Since the burden of uncontrolled asthma is substantial and growing continuously40, the identification of pathway-specific approaches for the prevention and treatment of this disease is required to reduce costs and improve the quality of life of patients. Due to their strong anti-inflammatory and immunomodulatory effects on innate and adaptive immune cells, MSCs have been used to treat intractable asthma, which is a major cause of morbidity and mortality worldwide1,5. In preclinical studies using animal models representing different pathogeneses, including asthma caused by house dust mites, poly-I:C, or OVA stimulation, MSC therapy was effective in alleviating airway inflammatory responses, hyperresponsiveness, and remodeling7. In our current study, we used an OVA-stimulated murine asthma model to demonstrate the in vivo importance of ATF2 in the therapeutic potency of MSCs, particularly toward airway inflammation, which is an important pathophysiological feature of asthma. The results of this preclinical study are consistent with our previous studies showing that AA2G-primed MSCs or those with high levels of GSH exhibit enhanced therapeutic potency in a mouse model of virus-associated asthma9,10.

In these previous preclinical studies, the in vivo engraftment capacity of MSCs with high GSH dynamics was superior to that of control MSCs. In contrast, ATF2-silenced MSCs were engrafted into the lung at considerably higher levels than control MSCs. To further examine this unexpected finding, we investigated the properties and locations of the engrafted cells by costaining the hB2M and SFTPC proteins. When hES-MSCs were sorted based on the intracellular level of GSH, the MSCs that survived in the lungs expressed the SFTPC protein, indicating their direct contribution to the alveolar epithelium9. Although MSCs reportedly take on the gene expression profile of lung epithelial cells both in vitro and in vivo41,42,43,44,45,46,47 and are stimulated by tissue injury42, the transdifferentiation of mesodermal MSCs into surfactant protein-producing cells is rare in a normal physiological environment. In this regard, our previous study showed that AA2G-primed hES-MSCs engrafted into mouse lungs showed little expression of SFTPC10. Similarly, in our current study, we found that the hB2M+ engrafted cells were negative for SFTPC expression but were located in the proximity of SFTPC+ type 2 alveolar epithelial cells. Importantly, the anti-inflammatory capacity of hUC-MSCs was severely impaired by ATF2 silencing but enhanced by ATF2 overexpression. Taken together, these findings indicate that the MSCs engrafted into mouse lungs induced an anti-inflammatory response via a paracrine effect rather than by directly transdifferentiating into tissue-resident cells. The anti-inflammatory and immunosuppressive activities of MSCs are mediated by cell contact-dependent mechanisms involving B7-H148 and by the secretion of soluble factors such as IL-10, transforming growth factor-β, nitric oxide, prostaglandin E2, and indoleamine 2,3-dioxygenase49,50. Therefore, for determination of the mode of action of MSC therapies in asthma, further studies are required to investigate which mediators could be affected by ATF2.

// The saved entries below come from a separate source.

(** What [std::cos] and [std::sin] promise: a finite result at a finite
    argument. *)
Definition libm_finite `{Platform} : Prop :=
  ∀ x, F32.is_finite x = true →
       F32.is_finite (cosf x) = true ∧ F32.is_finite (sinf x) = true.

Lemma finite_le_is_finite x mb eb : finite_le x mb eb → F32.is_finite x = true.
Proof. by destruct x. Qed.

Lemma finite_le_weaken x k k' :
  -1000 ≤ k ≤ k' → finite_le x 1 k → finite_le x 1 k'.
Proof.
  intros Hk. destruct x as [| | | s m e]; simpl; try done.
  intros [Hb Hle]. split; [done |].
  etrans; [exact Hle |]. apply scale_exp_le; lia.
Qed.

Lemma half_value : F32.half = S754_finite false 8388608 (-24).
Proof. vm_compute. reflexivity. Qed.

Lemma leb_abs_half s m e :
  SFleb (SFabs (S754_finite s m e)) (S754_finite false 8388608 (-24)) = true →
  e < -24 ∨ (e = -24 ∧ Z.pos m ≤ 8388608).
Proof.
  unfold SFleb, SFabs, SFcompare.
  destruct (Z.compare e (-24)) eqn:He.
  - apply Z.compare_eq in He.
    destruct (Pos.compare_cont Eq m 8388608) eqn:Hm; intros Hle.
    + right. split; [done |].
      apply (Pos.compare_eq m 8388608) in Hm. by rewrite Hm.
    + right. split; [done |].
      apply Pos2Z.pos_le_pos, Pos.lt_le_incl. exact Hm.
    + discriminate.
  - intros _. left. exact He.
  - discriminate.
Qed.

Lemma draw_le_half d : draw_ok d → finite_le d 1 (-1).
Proof.
  intros [Hv Hle]. rewrite half_value in Hle.
  destruct d as [s | s | | s m e]; try done.
  split; [exact Hv |].
  destruct (bounded_range m e Hv) as (Hm & He & _).
  apply leb_abs_half in Hle. clear Hv.
  destruct Hle as [Hlt | [-> Hle]].
  - etrans; [apply (scale_le _ (2 ^ 24)); lia |].
    etrans; [apply (scale_exp_le _ e (-25)); lia |].
    replace (-1) with (-25 + 24) by lia. rewrite scale_shift by lia.
    apply scale_le; lia.
  - etrans; [apply (scale_le _ (2 ^ 23)); [lia | exact Hle] |].
    replace (-1) with (-24 + 23) by lia. rewrite scale_shift by lia.
    apply scale_le; lia.
Qed.

Lemma two_le : finite_le F32.two 1 1.
Proof. vm_compute. split; [done | discriminate]. Qed.

Lemma pi_le : finite_le F32.pi 1 2.
Proof. vm_compute. split; [done | discriminate]. Qed.

(** [dist(rng) * 2.0f * randomness] is finite whatever the finite
    [randomness]. *)
Lemma jitter_finite d randomness :
  draw_ok d → F32.valid randomness = true → F32.is_finite randomness = true →
  F32.is_finite (F32.mul (F32.mul d F32.two) randomness) = true.
Proof.
  intros Hd Hv Hf.
  apply (finite_le_is_finite _ (2 ^ 24 - 1) 104). apply mul_le_one.
  - apply (mul_pow2 d F32.two (-1) 1); [by apply draw_le_half | | lia ..].
    apply two_le.
  - exact Hv.
  - by destruct randomness.
Qed.

Lemma of_int_cases n :
  0 ≤ n < 2 ^ 31 →
  F32.of_int n = S754_zero false ∨
  ∃ m e, F32.of_int n = S754_finite false m e ∧
         bounded F32.prec F32.emax m e = true ∧ 1 ≤ mag m e ≤ 32.
Proof.
  intros Hn. destruct (decide (n = 0)) as [-> | Hnz]; [by left | right].
  destruct (of_int_between n 0 ltac:(lia) ltac:(simpl; lia))
    as (m & e & Heq & Hb & Hlo & Hhi).
  exists m, e. split; [exact Heq |]. split; [done |].
  destruct (bounded_range m e Hb) as (_ & He & _).
  pose proof (mag_ge_of_scale m e 0 ltac:(lia) ltac:(lia) Hlo).
  pose proof (mag_le_of_scale m e 31 ltac:(lia) ltac:(lia) Hhi). lia.
Qed.

(** [static_cast<float>(a) / static_cast<float>(b)] for two [int]s. *)
Lemma ratio_finite a b :
  0 ≤ a < 2 ^ 31 → 1 ≤ b < 2 ^ 31 →
  finite_le (F32.div (F32.of_int a) (F32.of_int b)) 1 32.
Proof.
  intros Ha Hb.
  destruct (of_int_cases b ltac:(lia)) as [Hz | (mb & eb & -> & Hbb & Hmb)].
  { exfalso. destruct (of_int_between b 0 ltac:(lia) ltac:(simpl; lia))
      as (m & e & Heq & _). unfold F32.of_int in Hz. congruence. }
  destruct (of_int_cases a Ha) as [-> | (ma & ea & -> & Hba & Hma)]; [done |].
  apply (finite_le_weaken _ (mag ma ea - mag mb eb + 1)); [lia |].
  apply div_pow2; [done .. | lia].
Qed.

(** The angles handed to [std::cos] and [std::sin] are finite. *)
Lemma angle_u_finite w ix :
  0 ≤ ix < 2 ^ 31 → 1 ≤ w < 2 ^ 31 →
  F32.is_finite (F32.mul (F32.mul (F32.div (F32.of_int ix) (F32.of_int w))
                            F32.pi) F32.two) = true.
Proof.
  intros Hix Hw. apply (finite_le_is_finite _ 1 (32 + 2 + 1)).
  apply mul_pow2; [| apply two_le | lia ..].
  apply mul_pow2; [| apply pi_le | lia ..].
  by apply ratio_finite.
Qed.

Lemma angle_v_finite h iy :
  0 ≤ iy < 2 ^ 31 → 1 ≤ h < 2 ^ 31 →
  F32.is_finite (F32.mul (F32.div (F32.of_int iy) (F32.of_int h)) F32.pi) = true.
Proof.
  intros Hiy Hh. apply (finite_le_is_finite _ 1 (32 + 2)).
  apply mul_pow2; [| apply pi_le | lia ..].
  by apply ratio_finite.
Qed.

Lemma mul_zero_l x y :
  F32.is_zero x = true → F32.is_finite y = true →
  F32.is_zero (F32.mul x y) = true.
Proof. by destruct x, y. Qed.

Lemma mul_zero_r x y :
  F32.is_finite x = true → F32.is_zero y = true →
  F32.is_zero (F32.mul x y) = true.
Proof. by destruct x, y. Qed.

Lemma add_zero x y :
  F32.is_zero x = true → F32.is_zero y = true →
  F32.is_zero (F32.add x y) = true.
Proof. destruct x as [[] | | |], y as [[] | | |]; done. Qed.

Lemma neg_zero x : F32.is_zero x = true → F32.is_zero (F32.neg x) = true.
Proof. by destruct x. Qed.

Lemma is_zero_finite x : F32.is_zero x = true → F32.is_finite x = true.
Proof. by destruct x. Qed.

Lemma is_zero_eqb x : F32.is_zero x = true → F32.eqb x F32.zero = true.
Proof. by destruct x. Qed.

(** A vector of zeros.  *)
Definition zero_vec (p : vec3) : Prop :=
  F32.is_zero (c0 p) = true ∧ F32.is_zero (c1 p) = true ∧
  F32.is_zero (c2 p) = true.

(** Lines 12-13 on a vector of zeros: the length is +0, which is not above
    [1e-8f], and the vector is left as it is. *)
Lemma vec3_normalize_zero p : zero_vec p → vec3_normalize p = p.
Proof.
  destruct p as [x y z]. intros (Hx & Hy & Hz). simpl in *.
  destruct x as [[] | | |], y as [[] | | |], z as [[] | | |]; done.
Qed.

(** Lines 59-63 at radius zero. *)
Lemma sphere_point_zero `{Platform} randomness d u v :
  libm_finite →
  draw_ok d → F32.valid randomness = true → F32.is_finite randomness = true →
  F32.is_finite (F32.mul (F32.mul u F32.pi) F32.two) = true →
  F32.is_finite (F32.mul v F32.pi) = true →
  zero_vec (sphere_point F32.zero randomness d u v).
Proof.
  intros Hlibm Hd Hv Hf Hu Hvv. unfold sphere_point, zero_vec. simpl.
  pose proof (jitter_finite d randomness Hd Hv Hf) as Hj.
  set (rr := F32.add F32.zero
               (F32.mul (F32.mul (F32.mul d F32.two) randomness) F32.zero)).
  assert (F32.is_zero rr = true) as Hrr.
  { apply add_zero; [done |]. by apply mul_zero_r. }
  destruct (Hlibm _ Hu) as [Hcu Hsu]. destruct (Hlibm _ Hvv) as [Hcv Hsv].
  repeat split.
  - apply mul_zero_l; [| done]. apply mul_zero_l; [| done]. by apply neg_zero.
  - by apply mul_zero_l.
  - apply mul_zero_l; [| done]. by apply mul_zero_l.
Qed.

(** * The mesh that [Sphere::create] returns *)

(** Every statement below is about all inputs: it says what the returned
    mesh is like, and that no mesh is returned only when line 26 overflows.
    [on_create] opens such a statement: it splits on the outcome of the call
    named in the goal and closes the overflow case. *)
Ltac on_create m Hm Hfacts :=
  lazymatch goal with
  | |- context [create ?r ?W ?H ?rnd] =>
      pose proof (create_cases r W H rnd) as Hfacts;
      destruct (create r W H rnd) as [m|] eqn:Hm; [| exact Hfacts]
  end.


(** C1.  For every input, with the segment counts clamped to at least 3 and
    2, the vertex array that [Sphere::create] returns holds exactly
    9 * (widthSegments + 1) * (heightSegments + 1) floats.  The call returns
    for every input but those whose capacity expression leaves [int]. *)
Theorem C1_vertices_length `{Platform}
    (radius : float) (widthSegments heightSegments : Z) (randomness : float) :
  let w := Z.max 3 widthSegments in
  let h := Z.max 2 heightSegments in
  match create radius widthSegments heightSegments randomness with
  | Some m => Z.of_nat (length (vertices m)) = 9 * (w + 1) * (h + 1)
  | None => INT_MAX < (w + 1) * (h + 1) * 8
  end.
Proof.
  intros w h.
  on_create m Hm Hc.
  rewrite (create_vertices_length _ _ _ _ m Hm). unfold w, h. lia.
Qed.

(** C2.  For every input, the index array that [Sphere::create] returns
    holds exactly 3 * (2 * (heightSegments - 1) * widthSegments) entries
    (clamped counts), a multiple of 3. *)
Theorem C2_indices_length `{Platform}
    (radius : float) (widthSegments heightSegments : Z) (randomness : float) :
  let w := Z.max 3 widthSegments in
  let h := Z.max 2 heightSegments in
  match create radius widthSegments heightSegments randomness with
  | Some m =>
      Z.of_nat (length (indices m)) = 3 * (2 * (h - 1) * w) ∧
      (3 | Z.of_nat (length (indices m)))
  | None => INT_MAX < (w + 1) * (h + 1) * 8
  end.
Proof.
  intros w h.
  on_create m Hm Hc.
  pose proof (create_indices_length _ _ _ _ m Hm) as Heq. fold w h in Heq.
  split; [done |]. rewrite Heq. by exists (2 * (h - 1) * w); lia.
Qed.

In summary, this study demonstrates that ATF2 mediates GSH dynamics and the related functional and therapeutic ability of MSCs to alleviate inflammatory responses in an experimental asthma model. Moreover, this study provides an in vivo proof of concept that the expression or activity of ATF2 can be used as a biomarker for predicting and evaluating the functions of MSCs for their ex vivo expansion and therapeutic applications.